Below are records. Find each line in them that holds the word "deleteRule" and copy it.

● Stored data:
----
(** [CameraFactory::isDetectionCacheValid]. Both operands of the subtraction
    are readings of the system clock, far from the ends of its 64-bit range,
    so the difference is the exact one. *)
Definition isDetectionCacheValid (env : Environment) (f : CameraFactory) : bool :=
  if negb (detection_cache_valid_ f) then false
  else
    let now := system_clock_now env in
    let cache_age := now - last_detection_time_ f in
    Z.ltb cache_age DETECTION_CACHE_TIMEOUT.

(** [CameraFactory::checkMedicalCertification]. *)
Definition checkMedicalCertification (result : HardwareDetectionResult) : bool :=
  is_medical_grade result.

(** [CameraFactory::validateDetectionResult]; the production-readiness test
    in the middle has an empty body. *)
Definition validateDetectionResult (config : CameraFactoryConfig)
    (result : HardwareDetectionResult) : bool :=
  if enable_medical_compliance_check config && negb (checkMedicalCertification result)
  then false
  else if F32.ltb (detection_confidence result) (F32.literal 5 1) then false
  else true.

(** The comparator handed to [std::sort] in [selectBestCamera]. On [bool]
    operands [x > y] is [x && !y] and [x != y] is [xorb x y]. *)
Definition selectBestCamera_before (config : CameraFactoryConfig)
    (a b : HardwareDetectionResult) : bool :=
  if enable_medical_compliance_check config
     && xorb (is_medical_grade a) (is_medical_grade b)
  then is_medical_grade a && negb (is_medical_grade b)
  else if prefer_production_hardware config
          && xorb (is_production_ready a) (is_production_ready b)
  then is_production_ready a && negb (is_production_ready b)
  else if F32.gtb (F32.abs (F32.sub (detection_confidence a) (detection_confidence b)))
                  (F32.literal 1 2)
  then F32.gtb (detection_confidence a) (detection_confidence b)
  else if negb (String.eqb (preferred_camera_type config) "auto")
          && String.eqb (camera_type a) (preferred_camera_type config)
  then true
  else if negb (String.eqb (preferred_camera_type config) "auto")
          && String.eqb (camera_type b) (preferred_camera_type config)
  then false
  else if negb (String.eqb (camera_type a) (camera_type b))
  then String.eqb (camera_type a) "femto_mega"
  else false.

(** The record at which the loop of [selectBestCamera] returns. *)
Definition selectBestCamera_record (config : CameraFactoryConfig)
    (detected_hardware : list HardwareDetectionResult)
  : option HardwareDetectionResult :=
  find (validateDetectionResult config)
       (std_sort (selectBestCamera_before config) detected_hardware).

(** [CameraFactory::selectBestCamera]. *)
Definition selectBestCamera (detected_hardware : list HardwareDetectionResult)
  : M string :=
  match detected_hardware with
  | [] => ret ""
  | _ =>
      log DEBUG "CameraFactory" "Selecting best camera from detected hardware" ;;;
      f <- get_factory ;;
      match selectBestCamera_record (config_ f) detected_hardware with
      | Some result =>
          log INFO "CameraFactory"
              ("Selected camera: " +++ camera_type result
                 +++ " (" +++ model_name result +++ ")") ;;;
          ret (camera_type result)
      | None =>
          log WARNING "CameraFactory" "No suitable camera found after validation" ;;;
          ret ""
      end
  end.

(** [CameraFactory::detectD435Hardware]: one record per connected device,
    compiled in only under [THERAPY_DEVICE_HAS_REALSENSE]. *)
Definition d435_record (camera_id : string) : HardwareDetectionResult := {|
  camera_type := "d435";
  model_name := "Intel RealSense D435";
  serial_number := camera_id;
  firmware_version := "Unknown";
  is_medical_grade := false;
  is_production_ready := false;
  detection_confidence := F32.literal 9 1;
  connection_interface := "USB 3.0";
  additional_info :=
    <["fov" := "87° x 58° x 95°"]>
      (<["depth_technology" := "Active IR Stereo"]>
         (<["sdk_version" := "librealsense2"]> ∅))
|}.

Definition detectD435Hardware (env : Environment) : M (list HardwareDetectionResult) :=
  if THERAPY_DEVICE_HAS_REALSENSE env then
    match d435_detectConnectedCameras env with
    | Returns connected_d435 => ret (map d435_record connected_d435)
    | Throws what =>
        log WARNING "CameraFactory" ("D435 detection failed: " +++ what) ;;;
        ret []
    end
  else ret [].

(** [CameraFactory::detectFemtoMegaHardware], under
    [THERAPY_DEVICE_HAS_ORBBEC]. *)
Definition femto_mega_record (camera_id : string) : HardwareDetectionResult := {|
  camera_type := "femto_mega";
  model_name := "ORBBEC Femto Mega";
  serial_number := camera_id;
  firmware_version := "Unknown";
  is_medical_grade := true;
  is_production_ready := true;
  detection_confidence := F32.literal 95 2;
  connection_interface := "USB 3.0";
  additional_info :=
    <["medical_certification" := "Available"]>
      (<["accuracy" := "±1mm @ 1m"]>
         (<["depth_technology" := "Structured Light"]>
            (<["sdk_version" := "OrbbecSDK"]> ∅)))
|}.

Definition detectFemtoMegaHardware (env : Environment) : M (list HardwareDetectionResult) :=
  if THERAPY_DEVICE_HAS_ORBBEC env then
    match femto_mega_detectConnectedCameras env with
    | Returns connected_femto => ret (map femto_mega_record connected_femto)
    | Throws what =>
        log WARNING "CameraFactory" ("Femto Mega detection failed: " +++ what) ;;;
        ret []
    end
  else ret [].

(** The two records [performHardwareDetection] builds in simulation mode. *)
Definition d435_sim : HardwareDetectionResult := {|
  camera_type := "d435_sim";
  model_name := "Intel RealSense D435 (Simulation)";
  serial_number := "SIM001";
  firmware_version := "1.0.0-sim";
  is_medical_grade := true;
  is_production_ready := false;
  detection_confidence := F32.literal 10 1;
  connection_interface := "Simulation";
  additional_info := ∅
|}.

Definition femto_sim : HardwareDetectionResult := {|
  camera_type := "femto_mega_sim";
  model_name := "ORBBEC Femto Mega (Simulation)";
  serial_number := "SIM002";
  firmware_version := "2.0.0-sim";
  is_medical_grade := true;
  is_production_ready := true;
  detection_confidence := F32.literal 10 1;
  connection_interface := "Simulation";
  additional_info := ∅
|}.

(** [CameraFactory::performHardwareDetection]. Both probes catch what their
    sub-factory throws, so the handler around them is never entered. *)
Definition performHardwareDetection (env : Environment)
  : M (list HardwareDetectionResult) :=
  log DEBUG "CameraFactory" "Performing hardware detection" ;;;
  f <- get_factory ;;
  if simulation_mode_ f then ret [d435_sim; femto_sim]
  else
    d435_results <- detectD435Hardware env ;;
    femto_results <- detectFemtoMegaHardware env ;;
    let results := d435_results ++ femto_results in
    log INFO "CameraFactory"
        ("Hardware detection completed - found " +++ to_string (length results)
           +++ " devices") ;;;
    ret results.

(** [CameraFactory::createSimulationCamera] (the private member). *)
Definition createSimulationCamera (env : Environment) (camera_type : string)
  : M (unique_ptr ICamera) :=
  log INFO "CameraFactory" ("Creating simulation camera: " +++ camera_type) ;;;
  match SimulationCamera_ctor_throws env camera_type with
  | None => ret (Some (SimulationCamera camera_type))
  | Some what =>
      log ERROR "CameraFactory" ("Failed to create simulation camera: " +++ what) ;;;
      addErrorMessage ("Failed to create simulation camera: " +++ what) ;;;
      ret None
  end.
(** C9. The rule a manual invocation runs is looked up by id and by the user
    of the session: every call of [processManual] is for a stored row of
    the requested id that this user owns. When the rows of the requested id
    belong to another user, the answer is 404 "Rule not found",
    [processManual] is not called and the database, with its log, is as
    before. *)
Theorem manual_invocation_scoped (isSupabase : bool) (LocalTZA : Z -> bool -> Z)
    (processManual : string -> ExecutionRule.t -> string ->
                     option (list (string * string)) -> DB -> option ProcessResult.t * DB)
    (session : Session) (request : InvokeRequest.t) (clock : Z) (db : DB) :
  (forall call,
     call ∈ invocations (POST isSupabase LocalTZA processManual (Some session)
                           (BodyValue request) clock db) ->
     inv_userId call = session_userId session
     /\ exists ruleId r,
          InvokeRequest.ruleId request = JStr ruleId
          /\ r ∈ rules db /\ has_id ruleId r /\ owned_by (session_userId session) r
          /\ inv_rule call = mapRuleRow LocalTZA (rowObject isSupabase r))
  /\ (forall ruleId owner,
        InvokeRequest.ruleId request = JStr ruleId ->
        ruleId <> "" ->
        owner <> session_userId session ->
        (exists r, r ∈ rules db /\ has_id ruleId r) ->
        (forall r, r ∈ rules db -> has_id ruleId r -> owned_by owner r) ->
        POST isSupabase LocalTZA processManual (Some session) (BodyValue request)
          clock db
        = mkOutcome (mkResponse 404 (ErrorBody "Rule not found")) db []).
Proof.
  split.
  - intros call. unfold POST; cbv beta iota.
    destruct (negb (truthy (InvokeRequest.ruleId request))
              || not_a_string (InvokeRequest.ruleId request)) eqn:Hvalid;
      [intros H; apply elem_of_nil in H; destruct H |].
    destruct (InvokeRequest.ruleId request) as [| | | | ruleId | | |] eqn:Hreq;
      try discriminate;
      try (cbn [not_a_string] in Hvalid; rewrite orb_true_r in Hvalid; discriminate).
    destruct
        (executionRulesStorage.getByIdAndUser isSupabase LocalTZA ruleId
            (session_userId session) (rules db))
      as [rule |] eqn:Hrule; [| intros H; apply elem_of_nil in H; destruct H].
    destruct (negb (ExecutionRule.isActive rule));
      [intros H; apply elem_of_nil in H; destruct H |].
    destruct (js_strict_ne (ExecutionRule.activationMode rule) "manual"
              && js_strict_ne (ExecutionRule.activationMode rule) "all");
      [intros H; apply elem_of_nil in H; destruct H |].
    apply getByIdAndUser_Some in Hrule as (r & Hin & Hid & Hown & ->).
    destruct (processManual _ _ _ _ db) as [[result |] db']; cbn [invocations];
      intros H; apply list_elem_of_singleton in H; subst call; cbn;
      (split; [reflexivity |]); exists ruleId, r; auto.
  - intros ruleId owner Hreq Hne Howner _ Hrows. unfold POST; cbv beta iota.
    rewrite Hreq, (ruleId_valid _ Hne).
    rewrite getByIdAndUser_None; [reflexivity |].
    intros r Hin Hid Hmine. specialize (Hrows r Hin Hid).
    unfold owned_by, sql_eq_text in Hrows, Hmine.
    destruct (r c_userId) as [| | | | u | | |]; try discriminate.
    apply String.eqb_eq in Hrows, Hmine. congruence.
Qed.

(** The hypotheses above hold when user_1 asks for the sample rule of
    user_2. *)
Lemma manual_invocation_scoped_witness :
  "user_2" <> "user_1"
  /\ (exists r, r ∈ rules sample_db /\ has_id "r_other" r)
  /\ POST false zone_utc processManual_stub (Some (mkSession "user_1"))
       (BodyValue (InvokeRequest.mk (JStr "r_other") None None)) 1700003600000
       sample_db
     = mkOutcome (mkResponse 404 (ErrorBody "Rule not found")) sample_db [].
Proof.
  assert (Hex : exists r, r ∈ rules sample_db /\ has_id "r_other" r).
  { exists (sample_row "r_other" "user_2" 8 true "all" 1700000010000).
    split; [| reflexivity]. cbn. do 4 right. left. }
  split; [discriminate |]. split; [exact Hex |].
  apply (proj2 (manual_invocation_scoped false zone_utc processManual_stub
                  (mkSession "user_1") (InvokeRequest.mk (JStr "r_other") None None)
                  1700003600000 sample_db) "r_other" "user_2");
    [reflexivity | discriminate | discriminate | exact Hex |].
  intros r Hr Hid. cbn in Hr.
  repeat (apply elem_of_cons in Hr as [-> | Hr]; [first [reflexivity | discriminate] |]).
  apply elem_of_nil in Hr. destruct Hr.
Defined.

(* ===================================================================== *)
(** ** Deleting a rule *)
(* ===================================================================== *)

(** C8. Deleting a rule leaves the log table as it is: every entry stays,
    with its rule id and rule name, and the statistics are the same. The
    rule table loses exactly the rows of the id, so no read of the rule
    storage (the lists for the dispatcher, the due rules of the scheduler,
    the lookups) returns the rule any more. *)
Theorem delete_keeps_logs (isSupabase : bool) (LocalTZA : Z -> bool -> Z)
    (id : string) (db : DB) :
  logs (deleteRule id db).1 = logs db
  /\ (forall entry, entry ∈ logs db -> entry ∈ logs (deleteRule id db).1)
  /\ (forall userId,
        executionLogStorage.getStats userId (logs (deleteRule id db).1)
            = executionLogStorage.getStats userId (logs db))
  /\ (forall ruleId,
        executionLogStorage.getStatsByRuleId ruleId (logs (deleteRule id db).1)
        = executionLogStorage.getStatsByRuleId ruleId (logs db))
  /\ (forall r, r ∈ rules (deleteRule id db).1 <-> r ∈ rules db /\ ~ has_id id r)
  /\ (forall rule,
        returned_by_read isSupabase LocalTZA (rules (deleteRule id db).1) rule ->
        ExecutionRule.id rule <> JStr id).
Proof.
  assert (Hrules : forall r,
             r ∈ rules (deleteRule id db).1 <-> r ∈ rules db /\ ~ has_id id r).
  { intros r. unfold deleteRule, executionRulesStorage.delete. cbn.
    rewrite list_elem_of_filter. tauto. }
  split; [reflexivity |]. split; [auto |].
  split; [reflexivity |]. split; [reflexivity |].
  split; [exact Hrules |].
  intros rule Hread.
  destruct (read_is_mapped _ _ _ _ Hread) as (r & Hin & ->).
  apply Hrules in Hin as [_ Hnot].
  rewrite mapped_id. intros Hid. apply Hnot.
  unfold has_id. rewrite Hid. cbn. apply String.eqb_refl.
Qed.

(** A run is logged for a rule, then the rule is deleted: the entry is
    still there, with the id and the name of the rule, and counts in the
    statistics of the rule id. *)
Example delete_after_log :
  let db0 := {| rules := [due_row "r_1" "user_1" 1700000000000]; logs := [] |} in
  let db1 := {| rules := rules db0; logs := logged_runs 1 [3200] (logs db0) |} in
  let db2 := (deleteRule "r_1" db1).1 in
  rules db2 = []
  /\ map (fun e => (log_id e, log_ruleId e, log_ruleName e)) (logs db2)
     = [("log_1", "r_1", "Daily Email Digest")]
  /\ totalRuns (executionLogStorage.getStatsByRuleId "r_1" (logs db2)) = 1.
Proof. cbn zeta. split; [| split]; vm_compute; reflexivity. Qed.

(* ===================================================================== *)
(** ** Doubles *)
(* ===================================================================== *)

(** Powers of two. *)
Lemma pow2_pos (e : Z) : (0 < Double.pow2 e)%Q.
Proof. apply Qpower_0_lt. reflexivity. Qed.

Lemma pow2_add (a b : Z) : (Double.pow2 (a + b) == Double.pow2 a * Double.pow2 b)%Q.
Proof. apply Qpower_plus. discriminate. Qed.

Lemma pow2_le (a b : Z) : a <= b -> (Double.pow2 a <= Double.pow2 b)%Q.
Proof. intros H. apply Qpower_le_compat_l; [exact H | discriminate]. Qed.

Lemma pow2_lt (a b : Z) : a < b -> (Double.pow2 a < Double.pow2 b)%Q.
Proof. intros H. apply Qpower_lt_compat_l; [exact H | reflexivity]. Qed.

Lemma pow2_lt_inv (a b : Z) : (Double.pow2 a < Double.pow2 b)%Q -> a < b.
Proof.
  intros H. apply (Qpower_lt_compat_l_inv (inject_Z 2)); [exact H | reflexivity].
Qed.

Lemma pow2_Z (e : Z) : 0 <= e -> (Double.pow2 e == inject_Z (2 ^ e))%Q.
Proof. intros H. symmetry. apply Zpower_Qpower. exact H. Qed.

Lemma pow2_opp (e : Z) : (Double.pow2 (- e) * Double.pow2 e == 1)%Q.
Proof.
  rewrite <- pow2_add. replace (- e + e) with 0 by lia. reflexivity.
Qed.

(** A quotient lies where its numerator and its denominator put it. *)
Lemma quotient_below (X D N U L T : Q) :
  (0 <= X)%Q -> (X * D == N)%Q -> (N < U)%Q -> (0 < L)%Q -> (L <= D)%Q ->
  (T * L == U)%Q -> (X < T)%Q.
Proof.
  intros HX HXD HN HL HLD HT.
  apply (Qmult_lt_r _ _ L HL).
  assert ((L * X <= D * X)%Q) by (apply Qmult_le_compat_r; assumption).
  lra.
Qed.

Lemma quotient_above (X D N Lo Up T : Q) :
  (0 < X)%Q -> (X * D == N)%Q -> (Lo <= N)%Q -> (0 < D)%Q -> (D < Up)%Q ->
  (T * Up == Lo)%Q -> (T < X)%Q.
Proof.
  intros HX HXD HN HD HDU HT.
  assert (HUp : (0 < Up)%Q) by lra.
  apply (Qmult_lt_r _ _ Up HUp).
  assert ((X * D < X * Up)%Q) by (apply Qmult_lt_l; assumption).
  lra.
Qed.

(** [ilog2] is the exponent of a positive number, and the only one. *)
Lemma ilog2_spec (x : Q) :
  (0 < x)%Q ->
  (Double.pow2 (Double.ilog2 x) <= x)%Q /\ (x < Double.pow2 (Double.ilog2 x + 1))%Q.
Proof.
  intros Hx. destruct x as [n d]. unfold Double.ilog2. cbn [Qnum Qden].
  assert (Hn : 0 < n) by (unfold Qlt in Hx; cbn in Hx; lia).
  set (a := Z.log2 n). set (b := Z.log2 (Z.pos d)).
  destruct (Z.log2_spec n Hn) as [Ha1 Ha2]. fold a in Ha1, Ha2.
  destruct (Z.log2_spec (Z.pos d) ltac:(lia)) as [Hb1 Hb2]. fold b in Hb1, Hb2.
  assert (Ha0 : 0 <= a) by apply Z.log2_nonneg.
  assert (Hb0 : 0 <= b) by apply Z.log2_nonneg.
  assert (Hd : (0 < inject_Z (Z.pos d))%Q) by reflexivity.
  assert (Hxd : ((n # d) * inject_Z (Z.pos d) == inject_Z n)%Q).
  { rewrite (Qmake_Qdiv n d). field. discriminate. }
  assert (Qa1 : (Double.pow2 a <= inject_Z n)%Q)
    by (rewrite pow2_Z by lia; rewrite <- Zle_Qle; exact Ha1).
  assert (Qa2 : (inject_Z n < Double.pow2 (a + 1))%Q).
  { rewrite pow2_Z by lia. rewrite <- Zlt_Qlt. replace (a + 1) with (Z.succ a) by lia.
    exact Ha2. }
  assert (Qb1 : (Double.pow2 b <= inject_Z (Z.pos d))%Q)
    by (rewrite pow2_Z by lia; rewrite <- Zle_Qle; exact Hb1).
  assert (Qb2 : (inject_Z (Z.pos d) < Double.pow2 (b + 1))%Q).
  { rewrite pow2_Z by lia. rewrite <- Zlt_Qlt. replace (b + 1) with (Z.succ b) by lia.
    exact Hb2. }
  assert (Hup : (n # d < Double.pow2 (a - b + 1))%Q).
  { apply (quotient_below _ _ _ _ _ _ (Qlt_le_weak _ _ Hx) Hxd Qa2 (pow2_pos b) Qb1).
    rewrite <- pow2_add. f_equiv. lia. }
  assert (Hlow : (Double.pow2 (a - b - 1) < n # d)%Q).
  { apply (quotient_above _ _ _ _ _ _ Hx Hxd Qa1 Hd Qb2).
    rewrite <- pow2_add. f_equiv. lia. }
  destruct (Qle_bool (Double.pow2 (a - b)) (n # d)) eqn:Htest.
  - apply Qle_bool_iff in Htest. split; [exact Htest | exact Hup].
  - assert (Hlt : (n # d < Double.pow2 (a - b))%Q).
    { apply Qnot_le_lt. intros Hle. apply Qle_bool_iff in Hle. congruence. }
    replace (a - b - 1 + 1) with (a - b) by lia.
    split; [apply Qlt_le_weak; exact Hlow | exact Hlt].
Qed.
----
● Problem solution:
  logs (deleteRule id db).1 = logs db
  /\ (forall entry, entry ∈ logs db -> entry ∈ logs (deleteRule id db).1)
        executionLogStorage.getStats userId (logs (deleteRule id db).1)
        executionLogStorage.getStatsByRuleId ruleId (logs (deleteRule id db).1)
  /\ (forall r, r ∈ rules (deleteRule id db).1 <-> r ∈ rules db /\ ~ has_id id r)
        returned_by_read isSupabase LocalTZA (rules (deleteRule id db).1) rule ->
             r ∈ rules (deleteRule id db).1 <-> r ∈ rules db /\ ~ has_id id r).
  { intros r. unfold deleteRule, executionRulesStorage.delete. cbn.
  let db2 := (deleteRule "r_1" db1).1 in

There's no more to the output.